The insane levels of stress we live with is a major factor in this.
A year-long Washington Post examination sounded the alarm in An Epidemic of Chronic Illness Is Killing Us Too Soon, noting that while the US once had a similiar life expecancy as it’s peer countries, “chronic ailments are the primary reason American life expectancy [is now] poor compared with other nations.”
In a recent report, Stress in America 2023, the American Psychological Association found that among those aged 35-44, nearly 60% reported they suffered from a chronic illness, and 45% percent said they had received a mental health diagnosis. Adults ages 18 to 34 reported the highest rate of mental illnesses at 50%.

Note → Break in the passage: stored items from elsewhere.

(* ===== verification/System.v ===== *)
(** The running deployment: the parts main starts (cmd/nvnm-mcp-server/main.go),
    over the key store, the tables and the queue they share, as a labelled
    transition system from the state run leaves.

    The MCP endpoint and the admin API serve one request at a time, so a broadcast's
    quota check, send and charge are one transition: what overlapping broadcasts add
    to the quota is not seen here but in Relay's [race_step]. The two later
    phases of an approval are transitions of their own, so that approvals
    interleave. Janitor and purge ticks are transitions too. *)

From S2P Require Import Prelude GoErrors Fs Hex Http Ingress RateLimit Auth KeyStore ManagedKeys PgKeyStore Evm SignerStores.
From S2P Require Import Relay PendingKeys Admin AdminServer Config Purge Server Boot.
Import CfgErrors.

(** ** What main wires *)

Definition DefaultFailRatePerSec : Z := 10 ^ 9.
Definition DefaultFailBurst : Z := 5.

Section Wiring.
Context {B : Type}.

(** A configured rate in the nano-tokens per second of [TokenBucket]. *)
Context (rate : SpecFloat.spec_float → Z).
Lemma start_audit_value backend : (startAuditAndAdmin pe env c backend).1 =
  rbind (loadWriteAudit env c) (λ audit, rbind (startRetentionPurge env c audit.2) (λ purger,
  rbind (startAdminServer env c backend) (λ admin,
  Ok ((audit.1, purger, admin), closing AdminAPI (is_some admin) ++ closing (Pool KeylessPool) audit.2)))).
Proof using Type.
  unfold startAuditAndAdmin. rewrite bind_fst, start_write_audit_value. apply rbind_ext. intros audit _.
  rewrite bind_fst, on_error_fst. apply rbind_ext. intros purger _. cbn [emit fst].
  rewrite bind_fst, on_error_fst. by apply rbind_ext.
Qed.
End Values.

Definition ended (e : transport_end) : option error := match e with Interrupted e | Ended e => e end.

(** main's values, from Boot's. *)
Definition main_value (pe : process_env) : result boot_error (deployment * transport_call * option error) :=
  rbind (load_config (pe_boot pe)) (λ c,
  rbind (Boot.run (boot pe c)) (λ d, rbind (runTransport d) (λ call, Ok (d, call, ended (pe_transport pe))))).

Lemma main_run_value pe : (main_run pe).1 = main_value pe.
Proof.
  unfold main_run, main_body, main_rest, main_value. rewrite lift_bind. apply rbind_ext. intros c Hc. cbn [emit defer fst].
  unfold Boot.run at 1. assert (load_config (boot pe c) = Ok c) as -> by exact Hc. cbn [rbind].
  change (be_telemetry (boot pe c)) with (match (start_telemetry pe c).1 with Err e => Some e | Ok _ => None end).
  rewrite bind_fst. unfold fail_with. cbn [fst].
  destruct ((start_telemetry pe c).1) as [tel|e]; cbn [rmap_err rbind try fst defer]; [|done].
  rewrite bind_fst, start_auth_value. destruct (loadAuth (boot pe c) c) as [auth|e]; cbn [rbind fst snd defer]; [|done].
  rewrite lift_bind. change (be_evm (boot pe c)) with (be_evm (pe_boot pe)).
  destruct (try (be_evm _)) as [[]|e]; cbn [rbind scoped emit defer fst snd]; [|done].
  rewrite lift_bind. change (be_bind (boot pe c)) with (be_bind (pe_boot pe)).
  destruct (try (be_bind _)) as [[]|e]; cbn [rbind scoped emit defer fst snd]; [|done].
  rewrite lift_bind. destruct (newPendingAndEmail (boot pe c) c) as [pending|e]; cbn [rbind]; [|done].
  rewrite bind_fst, start_audit_value. destruct (loadWriteAudit (boot pe c) c) as [audit|e]; cbn [rbind]; [|done].
  destruct (startRetentionPurge (boot pe c) c audit.2) as [purger|e]; cbn [rbind]; [|done].
  destruct (startAdminServer (boot pe c) c auth.2) as [admin|e]; cbn [rbind emit defer fst snd]; [|done].
  rewrite lift_bind. destruct (newKeyRequestHandler (boot pe c) c) as [kr|e]; cbn [rbind emit defer fst snd]; [|done].
  rewrite lift_bind. apply rbind_ext. intros call _. rewrite bind_fst. by destruct (pe_transport pe).
Qed.

(** ** The ledger *)

Lemma migrations_tidy p b held : below (pool_rank p) held → tidy (Pool p :: held) (RunMigrations p b).
Proof.
  intros Hb. apply (leaves_frame (pool_rank p + 1) (Pool p :: held) (RunMigrations p b) (λ _, [])).
  - unfold RunMigrations, step_M. destruct p, (pb_conn b), (pb_lock b), (pb_dialect b), (pb_up b); reflexivity.
  - apply below_cons; [cbn [rank]; lia|done].
  - unfold leaves, RunMigrations, step_M. destruct p, (pb_conn b), (pb_lock b), (pb_dialect b), (pb_up b); reflexivity.
Qed.

Lemma open_pool_leaves p b held : below (pool_rank p) held →
  leaves held (open_pool p b) (λ r, match r with Ok _ => [Pool p] | Err _ => [] end ++ held).
Proof.
  intros Hb. unfold open_pool. destruct (pb_dsn b); cbn [negb]; [|done].
  eapply (leaves_fail_with held BootError _ (λ r, match r with Ok _ => [Pool p] | Err _ => [] end ++ held)); [|].
  2: { unfold fail_with. cbn [fst]. by destruct ((step_M _ _ _).1). }
  unfold step_M at 1. destruct (pb_connect b); [done|].
  eapply leaves_emit; [by apply play_open|].
  apply (leaves_on_error _ _ _ (λ _, Pool p :: held)); [|done|intros e _; by apply play_close_top].
  unfold step_M. destruct (pb_ping b); [done|].
  by apply (leaves_fail_with _ _ _ (λ _, Pool p :: held)); [apply migrations_tidy|].
Qed.
(** * ClassicJSMinus (cjsminus.js): a shallow embedding and its properties

    The module is a single JavaScript file.  Its functions are embedded as
    functions of an explicit world (object store, module-level WeakMaps and
    the bindings of the identifiers the file reads without declaring) in a
    state-and-exception monad.  Function values defined outside the module
    are applied through a section variable [call].

    Objects carry data properties only (no accessors, no proxies).  The file
    is a CommonJS script without a strict-mode directive, so a refused
    assignment is dropped silently.  What is embedded is the evaluation of
    the code; of parsing, only the check of the declarations of each
    function body is modelled, which decides whether the file loads. *)

From Stdlib Require Import ZArith String List Lia DecimalString.
From stdpp Require Import base tactics option list strings.

Local Open Scope string_scope.
Local Open Scope list_scope.

(** ** Values *)

(** Locations index the object store. *)
Abbreviation loc := nat.

(** Property keys: strings and symbols (symbols are numbered as minted). *)
Inductive Key : Type :=
| KStr (s : string)
| KSym (n : nat).

(** The host objects the module touches. *)
Inductive Intrinsic : Type :=
| IObject            (* the Object constructor *)
| IObjectPrototype   (* Object.prototype *)
| IHasOwnProperty    (* Object.prototype.hasOwnProperty *)
| IFreeze.           (* Object.freeze *)

(** Numbers are the integer-valued ones and NaN; an integer stands for the
    number of the language up to 2^53 in absolute value, where the numbers
    of the language are exact. *)
Inductive Value : Type :=
| VUndef
| VNull
| VBool (b : bool)
| VNum (z : Z)
| VNaN
| VStr (s : string)
| VSym (n : nat)
| VObj (l : loc)
| VFun (l : loc)
| VIntrinsic (i : Intrinsic).
(** C2: while a call of an operation (sign-in, renewal, sign-out) is in
    flight, further calls of the same operation join it and invoke
    nothing: from a provider with no call in flight, any number of
    overlapping calls followed by the settling of the operation invoke the
    callback once, with the state and the input of the first call, and
    every caller receives the same outcome, the result the callback
    fulfilled with or the reason it rejected with (for sign-out, whose
    callback's outcome is dropped, every caller sees it resolve). *)
Theorem single_flight
    (props : AuthProviderProps) (m : machine)
    (f g : callback AuthActionResult) (h : callback unit)
    (id0 : nat) (input0 : option jsval) (calls : list (nat * option jsval)) :
  devTokenInUse props = None ->
  doSignIn props = Some f -> doRenew props = Some g ->
  doSignOut props = Some h ->
  signInFlight m = None -> renewFlight m = None -> signOutFlight m = None ->
  (exists m',
      run props (CallSignIn id0 input0
                 :: map (fun c => CallSignIn (fst c) (snd c)) calls
                 ++ [Settle OpSignIn]) m = Some m'
      /\ invocations DoSignIn (log m')
         = invocations DoSignIn (log m) ++ [(rendered m, input0)]
      /\ observations (log m')
         = observations (log m)
           ++ map (fun id =>
                     (id, payload Some (settle (f (rendered m) input0))))
                (id0 :: map fst calls)
      /\ signInFlight m' = None)
  /\ (exists m',
         run props (CallRenewToken id0 input0
                    :: map (fun c => CallRenewToken (fst c) (snd c)) calls
                    ++ [Settle OpRenew]) m = Some m'
         /\ invocations DoRenew (log m')
            = invocations DoRenew (log m) ++ [(rendered m, input0)]
         /\ observations (log m')
            = observations (log m)
              ++ map (fun id =>
                        (id, payload Some (settle (g (rendered m) input0))))
                   (id0 :: map fst calls)
         /\ renewFlight m' = None)
  /\ (exists m',
         run props (CallSignOut id0 input0
                    :: map (fun c => CallSignOut (fst c) (snd c)) calls
                    ++ [Settle OpSignOut]) m = Some m'
         /\ invocations DoSignOut (log m')
            = invocations DoSignOut (log m) ++ [(rendered m, input0)]
         /\ observations (log m')
            = observations (log m)
              ++ map (fun id => (id, Resolved None)) (id0 :: map fst calls)
         /\ signOutFlight m' = None).
Proof.
  intros Hdev Hf Hg Hh Hin Hrn Hout. split; [|split].
  - apply signIn_flight; assumption.
  - apply renew_flight; assumption.
  - apply signOut_flight with (h := h); assumption.
Qed.

(** Two overlapping sign-ins with different inputs on a freshly mounted
    provider whose callbacks all fulfil. *)
Lemma single_flight_witness :
  exists m',
    run sampleProps
      [CallSignIn 1 (Some (JStr "a")); CallSignIn 2 (Some (JStr "b"));
       Settle OpSignIn] (mount sampleProps None 0) = Some m'
    /\ invocations DoSignIn (log m')
       = [(rendered (mount sampleProps None 0), Some (JStr "a"))]
    /\ observations (log m')
       = [(1%nat, Resolved (Some sampleResult));
          (2%nat, Resolved (Some sampleResult))]
    /\ signInFlight m' = None.
Proof.
  exact (proj1
           (single_flight sampleProps (mount sampleProps None 0)
              (fun _ _ => Fulfilled sampleResult)
              (fun _ _ => Fulfilled sampleResult)
              (fun _ _ => Fulfilled tt)
              1%nat (Some (JStr "a")) [(2%nat, Some (JStr "b"))]
              eq_refl eq_refl eq_refl eq_refl eq_refl eq_refl eq_refl)).
Defined.
(** X4. Whatever happens, GetToken(resource) changes nothing of the
    granter but the cache entry of that resource: the settings and the
    entries of all other resources stay, a failed call leaves the whole
    cache as it was, and a call that returns a token leaves that token
    cached under the resource.  It sends the token request once or not
    at all. *)
Theorem X4_GetToken_touches_one_entry
    (g : Granter.t) (w : World) (resource : string) :
  let r := fst (run (GetToken resource) g w) in
  let s := snd (run (GetToken resource) g w) in
  sameSettings g (self s)
  /\ (forall other, other <> resource ->
                    tokenEntry (self s) other = tokenEntry g other)
  /\ (forall e, r = Err e -> Granter.cache (self s) = Granter.cache g)
  /\ (forall token,
         r = Ok token ->
         exists tc, tokenEntry (self s) resource = Some tc
                    /\ Granter.jwt tc = token)
  /\ (sentBetween w (world s) []
      \/ sentBetween w (world s) [tokenRequest g resource]).
Proof.
  intros r s.
  destruct (GetToken_effects g w resource) as (H1 & H2 & H3 & H4 & H5).
  repeat (split; [assumption|]).
  destruct H5 as [[H5 _]|H5]; [now left | now right].
Qed.

(** X5. No call of GetToken ever caches a token under the empty
    resource: a cache without an entry for the empty string has none
    after any call. *)
Theorem X5_empty_resource_never_cached
    (g : Granter.t) (w : World) (resource : string) :
  tokenEntry g "" = None ->
  tokenEntry (self (snd (run (GetToken resource) g w))) "" = None.
Proof.
  intros Hnone.
  destruct (GetToken_effects g w resource) as (_ & Hother & Herr & _).
  destruct (decide (resource = "")) as [->|Hres].
  - destruct (GetToken_outcomes defaultHTTPClient jsonMarshal jsonDecode g w
                "") as [(_ & ->)|[(tc & Hne & _)|[(e & Hne & _)
                       |[(e & Hne & _)|(resp & atr & Hne & _)]]]];
      try congruence.
    exact Hnone.
  - rewrite Hother by congruence. exact Hnone.
Qed.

When I was younger, the idea that I could burn out or come down with a chronic illness seemed fantastical.
Until, that was, it happened.
Whereas now chronic illness is fairly common, it wasn’t when I was growing up in the 1970s and 80s or even in my early adulthood. The first time I knew someone who had been diagnosed with chronic fatigue syndrome, I was in my early 30s. Over the years, more people I knew developed chronic illness.
Then, in my late 30s, I was the one who started to develop fatigue that I could not shake. By my early 40’s, it had turned into full-blown chronic fatigue syndrome. I would come home from work and collapse fully clothed with all the lights on and wake up 14-18 hours later. No matter how much sleep I got, I was still exhausted, with a brain fog that would never clear.
My official diagnosis was “reactivated Epstein-Barr,” and the infectious disease doctor who diagnosed me told me to take a minimum of six months off from work. He suggested I take disability leave and would provide me with the documentation I needed. “If you don’t do this, one day you will lie down and not be able to get up again,” he said.
I was a consultant and, therefore, did not have access to any disability leave. I needed to work to pay my rent. So, I worked. And I got more sick. Eventually, I could barely function and was mired in a deep depression and anxiety.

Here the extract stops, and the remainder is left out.